Patch Adams
Laughter may or may not be the best medicine, but the repeated sight of Robin
Williams wearing a red rubber enema bulb on his nose can get emetic. He's
portraying the real-life Hunter "Patch" Adams, a former psychiatric patient
turned medical student and crusader for a more humanized way of treating the
ill. Set in the early '70s, the film offers montages of a sanctimonious, not
terribly funny Adams doing shtick for kids in the cancer ward and having
run-ins with Dean Walcott (Bob Gunton), the cardboard villain who believes
doctors should be demigods and not clowns and is determined to get Patch
dismissed from the university.
Adams wins the hearts of everyone else, however -- in particular that of
fellow student Carin (Monica Potter), an uptight careerist who finally succumbs
to his slapstick charm and joins him in forming a free clinic.

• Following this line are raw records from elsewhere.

(** A footprint of one face, a rectangle of 4 by 2 at z = 0, and what
    the extrusion of that face may return: a copy of the four corners,
    joined to the corners by side faces, with the copied face, its edges
    and its corners as the extruded geometry. *)
Definition rectangle_floor : BMesh :=
  mkMesh [mkVert 0 (mkVector 0 0 0); mkVert 1 (mkVector 4 0 0);
          mkVert 2 (mkVector 4 2 0); mkVert 3 (mkVector 0 2 0)]
         [mkEdge 4 0 1; mkEdge 5 1 2; mkEdge 6 2 3; mkEdge 7 3 0]
         [mkFace 8 [0; 1; 2; 3]%nat] 9.

Definition extruded_rectangle (bm : BMesh) (fs : list nat) : BMesh * Geom :=
  (mkMesh (verts rectangle_floor
           ++ [mkVert 9 (mkVector 0 0 0); mkVert 10 (mkVector 4 0 0);
               mkVert 11 (mkVector 4 2 0); mkVert 12 (mkVector 0 2 0)])
          (edges rectangle_floor
           ++ [mkEdge 13 9 10; mkEdge 14 10 11; mkEdge 15 11 12;
               mkEdge 16 12 9; mkEdge 17 0 9; mkEdge 18 1 10;
               mkEdge 19 2 11; mkEdge 20 3 12])
          (faces rectangle_floor
           ++ [mkFace 21 [9; 10; 11; 12]%nat; mkFace 22 [0; 1; 10; 9]%nat;
               mkFace 23 [1; 2; 11; 10]%nat; mkFace 24 [2; 3; 12; 11]%nat;
               mkFace 25 [3; 0; 9; 12]%nat])
          26,
   mkGeom [9; 10; 11; 12]%nat [13; 14; 15; 16]%nat [21%nat]).

(** The coordinate of a vertex across the ridge of a gable roof: x when
    the orientation is HORIZONTAL, y when it is VERTICAL. *)
Definition ridge_coordinate (prop : RoofProperty) (v : BMVert) : Q :=
  match orient prop with
  | HORIZONTAL => x (co v)
  | VERTICAL => y (co v)
  end.


(* ================================================================== *)
(** * Properties *)

Unset Implicit Arguments.

(** ** Comparisons and the built-ins *)

Lemma Qlt_bool_iff a b : Qlt_bool a b = true <-> a < b.
Proof.
  unfold Qlt_bool. rewrite negb_true_iff.
  split; intro H.
  - apply Qnot_le_lt. intro L. apply Qle_bool_iff in L. congruence.
  - destruct (Qle_bool b a) eqn:E; [|reflexivity].
    apply Qle_bool_iff in E. exfalso. apply (Qlt_not_le _ _ H E).
Qed.

Lemma Qlt_bool_false a b : Qlt_bool a b = false <-> b <= a.
Proof.
  unfold Qlt_bool. rewrite negb_false_iff. apply Qle_bool_iff.
Qed.

Lemma max_from_in {A : Type} (key : A -> Q) (l : list A) (b : A) :
  max_from Qlt_bool key b l = b \/ In (max_from Qlt_bool key b l) l.
Proof.
  revert b. induction l as [|a l IH]; intro b; simpl.
  - now left.
  - destruct (IH (if Qlt_bool (key b) (key a) then a else b)) as [H|H].
    + rewrite H. destruct (Qlt_bool (key b) (key a)); auto.
    + auto.
Qed.

Lemma max_from_ge_best {A : Type} (key : A -> Q) (l : list A) (b : A) :
  key b <= key (max_from Qlt_bool key b l).
Proof.
  revert b. induction l as [|a l IH]; intro b; simpl.
  - apply Qle_refl.
  - destruct (Qlt_bool (key b) (key a)) eqn:E.
    + apply Qlt_bool_iff in E.
      eapply Qle_trans; [apply Qlt_le_weak, E | apply IH].
    + apply IH.
Qed.

Lemma max_from_ge {A : Type} (key : A -> Q) (l : list A) (b w : A) :
  In w l -> key w <= key (max_from Qlt_bool key b l).
Proof.
  revert b. induction l as [|a l IH]; intros b Hw; simpl in *.
  - contradiction.
  - destruct Hw as [->|Hw].
    + destruct (Qlt_bool (key b) (key w)) eqn:E.
      * apply max_from_ge_best.
      * apply Qlt_bool_false in E.
        eapply Qle_trans; [exact E | apply max_from_ge_best].
    + now apply IH.
Qed.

That and her
after-hours tryst with him prove her undoing, but this is no more than a
footnote in the overbearing onslaught of Robin Williams being funny and good.
Watching Patch Adams is like being bedridden and suffering the further
indignity of a caregiver who is self-righteous and thinks he's a comedian.
Harbour Mall, Lincoln Mall, Showcase, Starcase, Tri-Boro, Westerly, and Woonsocket cinemas.